The physical machine deploys the non-K8S cluster, using version V21.03, and data inserts are relatively frequent.

nohup ./dgraphv20113 zero  --my 10.x.19.91:5080 --replicas 3 >> zero.log &
nohup ./dgraphv20113 alpha  --whitelist 10.x.0.0:10.5.0.0 -o 0  --ludicrous_mode  --my 10.x.19.91:7080 --zero 10.x.19.91:5080  --pending_proposals 32 -p p0 -w w0 >> nohup0.out &
nohup ./dgraphv20113 alpha  --whitelist 10.x.0.0:10.5.0.0 -o 1  --ludicrous_mode  --my 10.x.19.91:7081 --zero 10.x.19.91:5080  --pending_proposals 32 -p p1 -w w1 >> nohup1.out &
nohup ./dgraphv20113 alpha  --whitelist 10.x.0.0:10.5.0.0 -o 2  --ludicrous_mode  --my 10.x.19.91:7082 --zero 10.x.19.91:5080  --pending_proposals 32 -p p2 -w w2 >> nohup2.out &

This is the same as this and this.

The dgraph team tried to reproduce it on dgraph cloud and stated they could not.

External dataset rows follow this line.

(** C3, as the code has it.  On an enabled plugin whose fetch reaches
    the endpoint and fails in a way the fetch catches (no response, a
    4xx or 5xx status, a body whose decoding raises an exception that
    an [except] clause names, a body that has no channel, or whose
    fields are missing or rejected with a [KeyError], [ValueError] or
    [TypeError]), [_get_channel_stats] returns [None] and [update]
    stores that [None] as the current stats, whatever was stored
    before; the last displayed stats are left as they were.  When
    decoding the body raises an exception that no clause names, as the
    [RecursionError] of a body nested too deeply, the exception leaves
    [update], and then the plugin, its current stats included, is as
    it was. *)
Theorem update_after_failed_fetch (self : plugin) (h : host) :
  enabled self = true ->
  api_key self <> [] -> channel_id self <> [] -> cache_miss self h ->
  (failed_reply (remote h (requests h)) ->
     fst (_get_channel_stats self h) = Ok None /\
     update self h =
       (Ok tt, (with_channel_stats None self, snd (_get_channel_stats self h))) /\
     channel_stats (fst (snd (update self h))) = None /\
     last_displayed_stats (fst (snd (update self h))) = last_displayed_stats self) /\
  (forall status e,
     remote h (requests h) = Reply status (Raise e) ->
     raise_for_status status = Ok tt -> caught_by_fetch e = false ->
     fst (_get_channel_stats self h) = Raise e /\
     update self h = (Raise e, (self, snd (_get_channel_stats self h)))).
Proof.
  intros Hen Hkey Hid Hmiss. split.
  - intros Hfail.
    assert (Hnone := fetch_after_failed_reply self h Hkey Hid Hmiss Hfail).
    assert (Hupd : update self h =
              (Ok tt, (with_channel_stats None self, snd (_get_channel_stats self h)))).
    { unfold update. rewrite Hen. cbn [negb].
      destruct (_get_channel_stats self h) as [fetched h1]. cbn [fst snd] in *.
      now subst fetched. }
    rewrite Hupd. auto.
  - intros status e Hreply Hst Hnot.
    assert (Hraise := fetch_after_uncaught_decoding self h status e
                        Hkey Hid Hmiss Hreply Hst Hnot).
    split; [exact Hraise|].
    unfold update. rewrite Hen. cbn [negb].
    destruct (_get_channel_stats self h) as [fetched h1]. cbn [fst snd] in *.
    now subst fetched.
Qed.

That peer is corrupt now - to remove him and add a new peer: run /removeNode on the zero specifying the messed up peer, wipe out his state and bring him back with new state. Instructions are here (they are k8s specific but basically do as above).

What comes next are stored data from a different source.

(** ** The requests made in the loop *)

(** C9. Every backend request made in the body of the loop by a generator
    built by [__init__] has temperature 0 and the fixed output ceiling 800;
    its system text is the System Context, the same for every request of
    the run: the base instructions alone when no prior context is given
    (or an empty one), and otherwise the base instructions followed by the
    heading [Previous conversation:] and the prior context; its messages
    are the full Transcript so far (the query, then for every round
    before it the assistant message and the tool-result message); and it
    carries the tool list, with tool choice [auto], exactly when both
    tools and a tool manager were supplied, and neither key otherwise.  A
    specific tool is never forced. *)
Theorem loop_request_contents (Params ToolDef World : Type)
    (SYSTEM_PROMPT : string) (c : Client Params ToolDef World) (model : string)
    (query : string) (conversation_history : option string)
    (available_tools : option (list ToolDef))
    (tool_manager : option (ToolManager Params World))
    (max_tool_rounds : Z) (w : World) (out : Result string)
    (st : St Params ToolDef World)
    (pre post : list (Event Params ToolDef)) (req : Request Params ToolDef)
    (res : Result (Response Params)) :
  generate_response SYSTEM_PROMPT (AIGenerator_init c model) query
    conversation_history available_tools tool_manager max_tool_rounds w = (out, st) ->
  log st = pre ++ BackendCall in_loop req res :: post ->
  temperature req = 0 /\
  max_tokens req = 800 /\
  req_model req = model /\
  system req = build_system_content SYSTEM_PROMPT conversation_history /\
  (conversation_history = None \/ conversation_history = Some EmptyString ->
   system req = SYSTEM_PROMPT) /\
  (forall h, conversation_history = Some h -> h <> EmptyString ->
   system req
     = (SYSTEM_PROMPT ++ newline ++ newline ++ "Previous conversation:"
          ++ newline ++ h)%string) /\
  messages req = spec_transcript query pre /\
  (if truthy_list available_tools && truthy_obj tool_manager
   then tools req = available_tools /\
        tool_choice req = Some {| choice_type := "auto" |}
   else tools req = None /\ tool_choice req = None) /\
  (tool_choice req = None \/
   tool_choice req = Some {| choice_type := "auto" |}).
Proof.
  intros Hrun Hlog. unfold generate_response in Hrun.
  apply run_requests in Hrun. specialize (Hrun _ _ _ _ _ Hlog).
  cbn in Hrun. subst req. unfold api_params.
  destruct (truthy_list available_tools && truthy_obj tool_manager); cbn;
    (repeat split;
     [ intros [-> | ->]; reflexivity
     | intros h -> Hh; destruct h; [congruence | reflexivity]
     | auto ]).
Qed.

(** C10. When tools are given without a tool manager, or a tool manager
    without tools (none, or an empty list), no request made in the loop
    carries a tool list or a tool choice: each is the request that would
    have been built had neither been supplied. *)
Theorem no_tools_offered_without_both (Params ToolDef World : Type)
    (SYSTEM_PROMPT : string) (self : AIGenerator Params ToolDef World)
    (query : string) (conversation_history : option string)
    (available_tools : option (list ToolDef))
    (tool_manager : option (ToolManager Params World))
    (max_tool_rounds : Z) (w : World) (out : Result string)
    (st : St Params ToolDef World) (req : Request Params ToolDef)
    (res : Result (Response Params)) :
  generate_response SYSTEM_PROMPT self query conversation_history
    available_tools tool_manager max_tool_rounds w = (out, st) ->
  tool_manager = None \/ available_tools = None \/ available_tools = Some [] ->
  In (BackendCall in_loop req res) (log st) ->
  tools req = None /\
  tool_choice req = None /\
  req = api_params self (messages req)
          (build_system_content SYSTEM_PROMPT conversation_history) None None.
Proof.
  intros Hrun Hmissing Hin. unfold generate_response in Hrun.
  apply run_requests in Hrun.
  apply in_split in Hin. destruct Hin as (pre & post & Hlog).
  specialize (Hrun _ _ _ _ _ Hlog). cbn in Hrun. subst req.
  assert (Hboth : truthy_list available_tools && truthy_obj tool_manager = false).
  { destruct Hmissing as [-> | [-> | ->]]; cbn;
      [apply andb_false_r | reflexivity | reflexivity]. }
  unfold api_params. rewrite Hboth. cbn. repeat split.
Qed.

(** ** The final call *)

(** C6. When the condition of the loop is found false (the round ceiling
    is reached), [generate_response] makes exactly one more backend call,
    the first one made outside the loop; its request holds the message
    list accumulated so far, which is the Transcript of the rounds made,
    and the System Context, and has neither a tool list nor a tool choice,
    whatever [tools] and [tool_manager] are; and the run returns what
    [content[0].text] of its answer evaluates to. *)
Theorem final_call_at_ceiling (Params ToolDef World : Type)
    (SYSTEM_PROMPT : string) (self : AIGenerator Params ToolDef World)
    (query : string) (conversation_history : option string)
    (available_tools : option (list ToolDef))
    (tool_manager : option (ToolManager Params World))
    (max_tool_rounds : Z) (w : World)
    (transcript : list (Message Params)) (st : St Params ToolDef World) :
  reachable_head self
    (build_system_content SYSTEM_PROMPT conversation_history)
    available_tools tool_manager query max_tool_rounds w transcript st ->
  ToolCallState.can_make_more_calls (tool_state st) = false ->
  exists req res w',
    client self req (world st) = (res, w') /\
    generate_response SYSTEM_PROMPT self query conversation_history
      available_tools tool_manager max_tool_rounds w
      = (text_of res,
         {| world := w'; tool_state := tool_state st;
            log := log st ++ [BackendCall final_call req res] |}) /\
    (forall s rq rs, In (BackendCall s rq rs) (log st) -> s = in_loop) /\
    messages req = transcript /\
    transcript = spec_transcript query (log st) /\
    system req = build_system_content SYSTEM_PROMPT conversation_history /\
    tools req = None /\
    tool_choice req = None /\
    (forall r text rest,
       res = Ok r -> content r = TextBlock text :: rest ->
       text_of res = Ok text).
Proof.
  intros Hhead Hc.
  destruct (final_response_state self
              (build_system_content SYSTEM_PROMPT conversation_history)
              transcript st) as (res & w' & Hcall & Hfin).
  exists (final_params self transcript
            (build_system_content SYSTEM_PROMPT conversation_history)), res, w'.
  split; [exact Hcall|]. split.
  - unfold generate_response.
    rewrite (while_loop_at_head _ _ _ _ _ _ _ _ Hhead),
      (while_loop_exit _ _ _ _ _ _ Hc).
    exact Hfin.
  - apply head_facts in Hhead. destruct Hhead as (Hl & _).
    apply rounds_log_facts in Hl. destruct Hl as (Hm & _ & _ & _ & _ & _ & Hsite).
    repeat split; try assumption.
    intros r text rest -> Hr. cbn. unfold first_text. rewrite Hr. reflexivity.
Qed.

This corruption issue has hit us a lot and is part of our bi-weekly issues with running dgraph ourselves. Removing nodes from a group also, in our case, caused them to stay in the raft membership and messed up our cluster which required forking dgraph to fix, but the dgraph team has never even responded to that.

thk!

@iluminae
I0719 14:06:37.313561 16173 run.go:553] HTTP server started. Listening on port 8080
I0719 14:06:37.411412 16173 pool.go:162] CONNECTING to 10.4.19.91:5080
[Sentry] 2021/07/19 14:06:37 Sending fatal event [43643ba1d1d446039d16ab8d21b973ff] to o318308.ingest.sentry.io project: 1805390
2021/07/19 14:06:37 rpc error: code = Unknown desc = REUSE_RAFTID: Duplicate Raft ID 1 to removed member: id:1 group_id:1 addr:“10.4.19.91:7080” last_update:1617349861

Do you have a specific question? If so you will have to share what you have done.

Also a little confused on your above output based on you saying:

but the commands are obviously the v20.11.x flags (and the binary is called dgraphv20113).

Making a lot of assumptions here, I would guess when you removed a peer and ran removeNode/ you may not have removed the p, w directories for that peer before restarting it. The reason I say this is the raft ID is given by the zero servers to new clean alpha servers that do not specify a raft ID of their own on the command line, or have it written down in their p/w directories.

the problem with dgraphv20113 operation staff comment is actually V21.03
Now we can start the new alpha and feel your reply very much!